Cost of Brittany Ownership
- Annual food costs: $400–$800 for high-quality dog food
- Veterinary care: $300–$700 annually for routine visits, plus potential emergency costs
- Grooming: $45–70 per professional session (2–3 times per week home grooming recommended)
- Pet insurance: $35–55/month for comprehensive coverage
- Supplies and toys: $200–$500 annually for bedding, toys, leashes, and other essentials
More Brittany Guides
Dig deeper into care topics for Brittany .
- Brittany Diet & Nutrition Guide
- Brittany Pet Insurance Cost
- How to Train a Brittany
- Brittany Grooming Guide
- Brittany Health Issues
- Brittany Temperament & Personality
- Brittany Exercise Needs
- Brittany Cost of Ownership
Hip and Joint Health Management
Hip dysplasia — a polygenic condition where the femoral head fails to fit properly within the acetabulum — is a documented concern in the Brittany.
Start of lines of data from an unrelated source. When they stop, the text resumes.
(* ===== verification/RingSpec.v ===== *)
(** * What the ring buffer promises its two sides

    A queue is the specification of [RingBuffer].  The interrupt routine and the
    work loop run interleaved in any order, so the statements are about arbitrary
    sequences of their operations. *)
From S2P Require Import Prelude RingBuffer.

(** ** Element use: [push] and [fetch] *)
Section ElementQueue.
Context {T : Type} (N : Z) (HN : 0 < N < 2147483648).
Implicit Types (rb : RingBuffer T).

Inductive ElementOp := Push (x : T) | Fetch.

(** The code's operations; a driver fetches only when [count()] is not zero. *)
Fixpoint run_elements (ops : list ElementOp) rb : option (RingBuffer T * list T) :=
  match ops with
  | [] => Some (rb, [])
  | Push x :: ops' => rb' ← push N x rb; run_elements ops' rb'
  | Fetch :: ops' =>
    if count N rb =? 0 then run_elements ops' rb else
    '(x, rb') ← fetch N rb; '(rb'', out) ← run_elements ops' rb'; Some (rb'', x :: out)
  end.

(** A queue that holds at most [N - 1] elements and drops what does not fit. *)
Fixpoint run_queue (ops : list ElementOp) (q : list T) : list T * list T :=
  match ops with
  | [] => (q, [])
  | Push x :: ops' =>
    run_queue ops' (if Z.of_nat (length q) + 1 <? N then q ++ [x] else q)
  | Fetch :: ops' =>
    match q with
    | [] => run_queue ops' []
    | x :: q' => let '(q'', out) := run_queue ops' q' in (q'', x :: out)
    end
  end.

(** Used element by element, the ring buffer is a first-in first-out queue of
    capacity [N - 1]: whatever the interleaving of pushes and fetches, no access
    leaves the array, the elements fetched are those a queue gives, in order, and
    what remains is the queue's content; a push into a full ring is dropped. *)
Theorem ring_is_queue ops rb :
  ring_ok N rb ->
  exists rb', run_elements ops rb = Some (rb', (run_queue ops (contents rb)).2) /\
    ring_ok N rb' /\ contents rb' = (run_queue ops (contents rb)).1.
Proof.
  revert rb. induction ops as [|[x|] ops IH]; intros rb H; simpl; [by eexists|..].
  - destruct (push_spec N HN rb x H) as (rb' & -> & H' & Hc). simpl.
    rewrite (length_contents N HN rb H), <- Hc. by apply IH.
  - pose proof (length_contents N HN rb H) as Hlen.
    destruct (contents rb) as [|x q] eqn:Ec; simpl in Hlen.
    + rewrite (proj2 (Z.eqb_eq _ _)) by lia. rewrite <- Ec. by apply IH.
    + rewrite (proj2 (Z.eqb_neq _ _)) by lia.
      destruct (fetch_spec N HN rb x q H Ec) as (rb' & -> & H' & <-). simpl.
      destruct (IH rb' H') as (rb'' & -> & H'' & Hc). simpl.
      destruct (run_queue ops (contents rb')) as [q'' out]. by eexists.
Qed.

End ElementQueue.

Lemma ring_is_queue_witness :
  ring_ok 3 (mkRing [0; 0; 0] 0 0) /\
  exists rb', run_elements 3 [Push 1; Push 2; Push 3; Fetch; Push 4; Fetch; Fetch; Fetch]
                (mkRing [0; 0; 0] 0 0) = Some (rb', [1; 2; 4]) /\
    ring_ok 3 rb' /\ contents rb' = [].
Proof.
  assert (H : ring_ok 3 (mkRing [0; 0; 0] 0 0)) by (split; simpl; lia).
  split; [exact H|]. refine (ring_is_queue 3 _ _ _ H). lia.
Defined.

(** ** Packet use: [head], [advanceHead], [tail], [advanceTail] *)
Section PacketQueue.
Context {T : Type} (N P : Z) (HP : 0 < P < N) (HN : N < 2147483648) (HPN : N mod P = 0).
Implicit Types (rb : RingBuffer T).

(** [Store i x]: the interrupt routine writes byte [i] of the packet it collects;
    [Commit]: it calls [advanceHead(P)]; [Consume]: the work loop, if [count() >= P],
    processes the packet at [tail()] and calls [advanceTail(P)]. *)
Inductive PacketOp := Store (i : Z) (x : T) | Commit | Consume.

Definition packet_op_ok (o : PacketOp) : Prop :=
  match o with Store i _ => 0 <= i < P | _ => True end.

Definition packet_step (o : PacketOp) rb : option (RingBuffer T * list (list T)) :=
  match o with
  | Store i x => rb' ← head_set i x rb; Some (rb', [])
  | Commit => Some (advanceHead N P rb, [])
  | Consume =>
    Some (if P <=? count N rb then (advanceTail N P rb, [tail_slice P rb]) else (rb, []))
  end.

Fixpoint run_packets (ops : list PacketOp) rb : option (RingBuffer T * list (list T)) :=
  match ops with
  | [] => Some (rb, [])
  | o :: ops' =>
    '(rb', out) ← packet_step o rb; '(rb'', out') ← run_packets ops' rb'; Some (rb'', out ++ out')
  end.

(** The specification's state: the packets that wait, and the one being collected. *)
Definition PacketState : Type := list (list T) * list T.

Inductive queue_step : PacketState -> PacketOp -> list (list T) -> PacketState -> Prop :=
| queue_store q cur i x :
    queue_step (q, cur) (Store i x) [] (q, <[Z.to_nat i := x]> cur)
| queue_commit q cur cur' :
    Z.of_nat (length q) + 1 < N / P -> length cur' = Z.to_nat P ->
    queue_step (q, cur) Commit [] (q ++ [cur], cur')
| queue_full q cur :
    N / P <= Z.of_nat (length q) + 1 -> queue_step (q, cur) Commit [] (q, cur)
| queue_consume p q cur : queue_step (p :: q, cur) Consume [p] (q, cur)
| queue_idle cur : queue_step ([], cur) Consume [] ([], cur).

Inductive queue_steps : PacketState -> list PacketOp -> list (list T) -> PacketState -> Prop :=
| queue_nil s : queue_steps s [] [] s
| queue_cons s o out s' ops out' s'' :
    queue_step s o out s' -> queue_steps s' ops out' s'' ->
    queue_steps s (o :: ops) (out ++ out') s''.

(** The specification's state that a ring stands for. *)
Definition packets_of rb : PacketState := (pending N P rb, slot_at P (m_buffer rb) (m_head rb)).

Lemma count_packets rb :
  aligned N P rb -> count N rb = P * Z.of_nat (length (pending N P rb)).
Proof.
  intros H. pose proof (count_range N ltac:(lia) rb (al_ring _ _ _ H)) as Hc.
  destruct (length_pending N P HP rb) as [->|]; [|lia].
  pose proof (Z.div_mod (count N rb) P ltac:(lia)).
  rewrite (count_aligned N P HP HN HPN rb H) in *. lia.
Qed.

Lemma packet_step_refines o rb :
  aligned N P rb -> packet_op_ok o ->
  exists rb' out, packet_step o rb = Some (rb', out) /\ aligned N P rb' /\
    queue_step (packets_of rb) o out (packets_of rb').
Proof.
  intros H Ho. pose proof (count_packets rb H) as Hc.
  assert (HNP : N = P * (N / P)) by (pose proof (Z.div_mod N P ltac:(lia)); lia).
  destruct o as [i x| |]; simpl in *.
  - pose proof (head_set_spec N P HP HN HPN rb i x H Ho) as E. rewrite E. simpl.
    eexists _, _. split; [done|].
    destruct (head_set_aligned N P rb i x _ H E) as [H' _]. split; [done|].
    unfold packets_of. rewrite (head_set_pending N P HP HN HPN rb i x _ H Ho E).
    rewrite (head_set_slot N P HP HN HPN rb i x _ H Ho E). constructor.
  - eexists _, _. split; [done|]. pose proof (advanceHead_aligned N P HP HN HPN rb H) as H'.
    split; [done|]. unfold packets_of at 2. rewrite (advanceHead_pending N P HP HN HPN rb H).
    destruct (Z.ltb_spec (count N rb + P) N) as [Hlt|Hge].
    + apply queue_commit; [nia|].
      by apply (slot_length N P HP HN HPN); [apply H'|apply H'|apply H'].
    + rewrite advanceHead_spec by (apply H || lia).
      rewrite (proj2 (Z.ltb_ge _ _)) by done. apply queue_full. nia.
  - destruct (Z.leb_spec P (count N rb)) as [Hle|Hlt]; (eexists _, _; split; [done|]).
    + split; [by apply advanceTail_aligned|]. unfold packets_of at 1.
      rewrite (advanceTail_pending N P HP HN HPN rb H Hle). apply queue_consume.
    + split; [done|]. unfold packets_of. rewrite (pending_nil N P HP HN rb H Hlt).
      apply queue_idle.
Qed.

(** C1: the interrupt routine and the work loop share the ring as a queue of whole
    packets: under every interleaving of byte stores, commits and consumptions no
    access leaves the array, the two indices stay multiples of the packet size, the
    work loop sees exactly the committed packets in order (a store never changes a
    packet that waits), and a commit is dropped exactly when [N / P - 1] packets
    wait already. *)
Theorem ring_refines_packet_queue ops rb :
  aligned N P rb -> Forall packet_op_ok ops ->
  exists rb' out, run_packets ops rb = Some (rb', out) /\ aligned N P rb' /\
    queue_steps (packets_of rb) ops out (packets_of rb').
Proof.
  intros H Hops. revert rb H. induction Hops as [|o ops Ho _ IH]; intros rb H; simpl.
  - eexists _, _. split; [done|]. split; [done|constructor].
  - destruct (packet_step_refines o rb H Ho) as (rb1 & out & -> & H1 & Hs). simpl.
    destruct (IH rb1 H1) as (rb2 & out' & -> & H2 & Hss). simpl.
    eexists _, _. split; [done|]. split; [done|]. by econstructor.
Qed.

End PacketQueue.

Lemma ring_refines_packet_queue_witness :
  aligned 6 2 (mkRing [0; 0; 0; 0; 0; 0] 0 0) /\
  exists rb' out,
    run_packets 6 2 [Store 0 1; Store 1 2; Commit; Store 0 3; Commit; Store 1 4; Commit; Consume]
      (mkRing [0; 0; 0; 0; 0; 0] 0 0) = Some (rb', out) /\ aligned 6 2 rb' /\
    queue_steps 6 2 (packets_of 6 2 (mkRing [0; 0; 0; 0; 0; 0] 0 0))
      [Store 0 1; Store 1 2; Commit; Store 0 3; Commit; Store 1 4; Commit; Consume] out
      (packets_of 6 2 rb').
Proof.
  assert (H : aligned 6 2 (mkRing [0; 0; 0; 0; 0; 0] 0 0)) by (repeat split; simpl; lia).
  split; [exact H|].
  refine (ring_refines_packet_queue 6 2 _ _ _ _ _ H _); [lia|lia|reflexivity|].
  repeat constructor; simpl; lia.
Defined.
The Orthopedic Foundation for Animals (OFA) maintains a breed-specific database showing dysplasia prevalence rates, and the PennHIP evaluation method provides a distraction index that can predict hip laxity as early as 16 weeks of age. Even in smaller-framed Brittanys, the biomechanical stress of daily activity accumulates over the breed's 12-14 yrs lifespan. Joint supplements containing glucosamine hydrochloride, chondroitin sulfate, and omega-3 fatty acids (EPA/DHA) have demonstrated clinical benefit in peer-reviewed veterinary orthopedic literature when started before symptomatic onset.
What are the most important considerations for adopting a brittany?
Adopting a Brittany requires research into breed-specific needs, finding reputable rescues or breeders, and preparing your home for their arrival.